Here is an example almost exactly like the one I am trying to solve, but using more familiar objects (television series) to hopefully allow common knowledge to fill in any gaps to my description
3 tables: series, character, episode
Series hasMany Charater
Series hasMany Episode
and conversely
Character belongsTo Series
Episode belongsTo Series
Now I also want to associate characters with the episodes in which they appear.
Character hasAndBelongsToMany Episode
Episode hasAndBelongsToMany Character
I've set that up, everything worked fine.
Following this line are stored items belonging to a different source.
(* ===== verification/Ctx.v ===== *)
(** * The shared state of the stack thread

    [crates/stack/src/ctx.rs]: [StackCtx], the replay filter for events, the
    mapping of [rs-matter] errors to the kinds the controller knows, and the
    wall-clock budget every operation runs under.  All tasks that share the
    context run on one thread, so each synchronous stretch of code is one step
    on it; [ctx_events] is what has been sent on the event channel. *)

From S2P Require Import Prelude Json StackApi TlvJson Accumulate.

Definition BUSY_MESSAGE : string :=
  "device is busy (a previous commissioning attempt may still hold its failsafe for ~60s)".
Definition IM_TIMEOUT_SECS : Z := 30.
Definition INTERVIEW_TIMEOUT_SECS : Z := 120.
Definition COMMISSION_TIMEOUT_SECS : Z := 60.

(** [embassy_time]: ticks are microseconds. *)
Definition from_secs (s : Z) : Z := s * 1000000.
Definition from_millis (ms : Z) : Z := ms * 1000.
Definition saturating_duration_since (now earlier : Z) : Z := Z.max 0 (now - earlier).

(** ** Errors *)

(** [rs_matter::error::ErrorCode]: the codes the crate tells apart. *)
Inductive ErrorCode : Type :=
| ENotFound
| ERxTimeout
| ETxTimeout
| EBusy
| EInvalidData
| EOther (name : string).

(** [rs_matter::error::Error]: its code and how it is displayed. *)
Record RsError : Type := { rse_code : ErrorCode; rse_display : string }.

Definition code_name (c : ErrorCode) : string :=
  match c with
  | ENotFound => "NotFound" | ERxTimeout => "RxTimeout" | ETxTimeout => "TxTimeout"
  | EBusy => "Busy" | EInvalidData => "InvalidData" | EOther name => name
  end.

(** [ErrorCode::into] *)
Definition rs_error_of (c : ErrorCode) : RsError := {| rse_code := c; rse_display := code_name c |}.

Definition map_err (e : RsError) : StackError :=
  match rse_code e with
  | ENotFound => StackError_new NodeUnreachable "could not resolve node via mDNS"
  | ERxTimeout | ETxTimeout => StackError_new Timeout ("Error::" +:+ rse_display e)
  | EBusy => StackError_new Busy BUSY_MESSAGE
  | _ => StackError_new Sdk ("Error::" +:+ rse_display e)
  end.

Definition map_err_established (e : RsError) : StackError :=
  match rse_code e with
  | ENotFound => StackError_new Sdk "device answered with IM status NotFound (0x8b)"
  | _ => map_err e
  end.

(** When a future settles, in ticks from the start, and with what; [None] when
    it never does.  [select] polls the future before the timer. *)
Abbreviation Timed A := (option (Z * A)).

Definition within (ticks : Z) {A} (fut : Timed A) : option A :=
  match fut with Some (t, a) => if t <=? ticks then Some a else None | None => None end.

Definition with_timeout_mapped {A} (secs : Z) (fut : Timed (Result A RsError)) (map : RsError -> StackError) :
    Result A StackError :=
  match within (from_secs secs) fut with
  | Some r => Prelude.map_err map r
  | None => Err (StackError_new Timeout ("IM operation timed out after " +:+ show secs +:+ "s"))
  end.

(** ** The context *)

(** [fab_idx] and the maps by node id: the subscription established, the
    instant of the last report, the highest event number forwarded, the report
    still incomplete, the last known addresses, the supervisor task. *)
Record StackCtx : Type := {
  fab_idx : Z;
  subs : gmap Z Z;
  liveness : gmap Z Z;
  last_event : gmap Z Z;
  pending_reports : PendingReports;
  addrs : gmap Z (list string);
  supervisors : gmap Z nat;
  ctx_events : list StackEvent;
}.

Definition StackCtx_new (fab : Z) : StackCtx :=
  {| fab_idx := fab; subs := ∅; liveness := ∅; last_event := ∅; pending_reports := ∅; addrs := ∅;
     supervisors := ∅; ctx_events := [] |}.

Definition with_subs (c : StackCtx) (m : gmap Z Z) : StackCtx :=
  {| fab_idx := fab_idx c; subs := m; liveness := liveness c; last_event := last_event c;
     pending_reports := pending_reports c; addrs := addrs c; supervisors := supervisors c; ctx_events := ctx_events c |}.
Definition with_liveness (c : StackCtx) (m : gmap Z Z) : StackCtx :=
  {| fab_idx := fab_idx c; subs := subs c; liveness := m; last_event := last_event c;
     pending_reports := pending_reports c; addrs := addrs c; supervisors := supervisors c; ctx_events := ctx_events c |}.
Definition with_last_event (c : StackCtx) (m : gmap Z Z) : StackCtx :=
  {| fab_idx := fab_idx c; subs := subs c; liveness := liveness c; last_event := m;
     pending_reports := pending_reports c; addrs := addrs c; supervisors := supervisors c; ctx_events := ctx_events c |}.
Definition with_pending (c : StackCtx) (m : PendingReports) : StackCtx :=
  {| fab_idx := fab_idx c; subs := subs c; liveness := liveness c; last_event := last_event c;
     pending_reports := m; addrs := addrs c; supervisors := supervisors c; ctx_events := ctx_events c |}.
Definition with_addrs (c : StackCtx) (m : gmap Z (list string)) : StackCtx :=
  {| fab_idx := fab_idx c; subs := subs c; liveness := liveness c; last_event := last_event c;
     pending_reports := pending_reports c; addrs := m; supervisors := supervisors c; ctx_events := ctx_events c |}.
Definition with_supervisors (c : StackCtx) (m : gmap Z nat) : StackCtx :=
  {| fab_idx := fab_idx c; subs := subs c; liveness := liveness c; last_event := last_event c;
     pending_reports := pending_reports c; addrs := addrs c; supervisors := m; ctx_events := ctx_events c |}.

(** [events.send]; a closed receiver is ignored. *)
Definition send (c : StackCtx) (evs : list StackEvent) : StackCtx :=
  {| fab_idx := fab_idx c; subs := subs c; liveness := liveness c; last_event := last_event c;
     pending_reports := pending_reports c; addrs := addrs c; supervisors := supervisors c;
     ctx_events := ctx_events c ++ evs |}.

Definition note_event (last : gmap Z Z) (node_id event_number : Z) : bool * gmap Z Z :=
  match last !! node_id with
  | Some seen => if event_number <=? seen then (false, last) else (true, <[node_id := event_number]> last)
  | None => (true, <[node_id := event_number]> last)
  end.

Definition reset_event_high_water (c : StackCtx) (node_id : Z) : StackCtx :=
  with_last_event c (delete node_id (last_event c)).

(** ** Facts *)

(** [map_err] on every code. *)
Lemma map_err_kind e :
  se_kind (map_err e) =
  match rse_code e with
  | ENotFound => NodeUnreachable
  | ERxTimeout | ETxTimeout => Timeout
  | EBusy => Busy
  | EInvalidData | EOther _ => Sdk
  end.
Proof. unfold map_err. by destruct (rse_code e). Qed.

Lemma map_err_established_kind e :
  se_kind (map_err_established e) <> NodeUnreachable.
Proof. unfold map_err_established, map_err. by destruct (rse_code e). Qed.

Lemma map_err_established_args e : se_kind (map_err_established e) <> StackInvalidArguments.
Proof. unfold map_err_established, map_err. by destruct (rse_code e). Qed.

(** The outcome within the budget, or the timeout. *)
Lemma with_timeout_mapped_spec {A} secs (fut : Timed (Result A RsError)) f :
  with_timeout_mapped secs fut f =
  match fut with
  | Some (t, r) =>
      if decide (t <= from_secs secs) then Prelude.map_err f r
      else Err (StackError_new Timeout ("IM operation timed out after " +:+ show secs +:+ "s"))
  | None => Err (StackError_new Timeout ("IM operation timed out after " +:+ show secs +:+ "s"))
  end.
Proof.
  unfold with_timeout_mapped, within. destruct fut as [[t r]|]; [|done].
  case_decide as E; destruct (Z.leb_spec t (from_secs secs)); (done || lia).
Qed.

(** Above everything seen so far. *)
Definition newer (mark : option Z) (num : Z) : bool :=
  match mark with Some seen => seen <? num | None => true end.

(** The mark of a node only moves for that node, and only up. *)
Lemma note_event_spec last n num :
  note_event last n num = if newer (last !! n) num then (true, <[n := num]> last) else (false, last).
Proof.
  unfold note_event, newer. destruct (last !! n) as [seen|]; [|done].
  destruct (Z.leb_spec num seen), (Z.ltb_spec seen num); (done || lia).
Qed.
As I played around with scaffolding I realized it would be posible to associate characters with episodes from different series. That could create a lot of confusion if this ever happened. Although there are probably many ways to avoid this in the controller, I wanted to force this constraint on the model... or better yet the database itself.
My first though was to simply add a condition in the association. Something like this:
class Character extends AppModel {
var $hasAndBelongsToMany = array(
'Episode' => array(
'className' => 'Episode',
'joinTable' => 'characters_episodes',
'foreignKey' => 'character_id',
'associationForeignKey' => 'episode_id',
'unique' => true,
'conditions' => 'Episode.series_id = Character.series_id'
)
);
}
But performing $this->Episode->Character->find('list') produces a bad sql query:
SELECT `Character`.`id`, `Character`.`series_id`, `Character`.`name`, `CharactersEpisode`.`id`, `CharactersEpisode`.`episodes_id`, `CharactersEpisode`.`characters_id`, `CharactersEpisode`.`series_id` FROM `characters` AS `Character` JOIN `episodes_characters` AS `CharactersEpisode` ON (`CharactersEpisode`.`episode_id` = 1 AND `CharactersEpisode`.`character_id` = `Character`.`id`) WHERE `Episode`.`series_id` = `Character`.`series_id`
(I'm sorry if I'm getting my Character and Episode examples mixed up here, these aren't my actual model names and the problem is symmetrical, as in I want the condition to work both ways, so it shouldn't make a difference)
My second thought was to add a column (series_id) to the join table (characters_episodes), and add that column to both FK constraints. Something like this:
CONSTRAINT `fk_episodes_has_characters_episodes1`
FOREIGN KEY (`episode_id`, 'series_id')
REFERENCES `tvdb`.`episodes` (`id`, 'series_id' ),
CONSTRAINT `fk_episodes_has_characters_characters1`
FOREIGN KEY (`character_id`, 'series_id' )
REFERENCES `tvdb`.`characters` (`id`, 'series_id' )
Which seems to work (mysql accepts the schema), but Cake doesn't like multi-column assoiciations. I've read that if I find myself needing them then there is a flaw in my design. Can somebody point out the flaw and provide suggestions or even clues to solving it the way Cake prefers?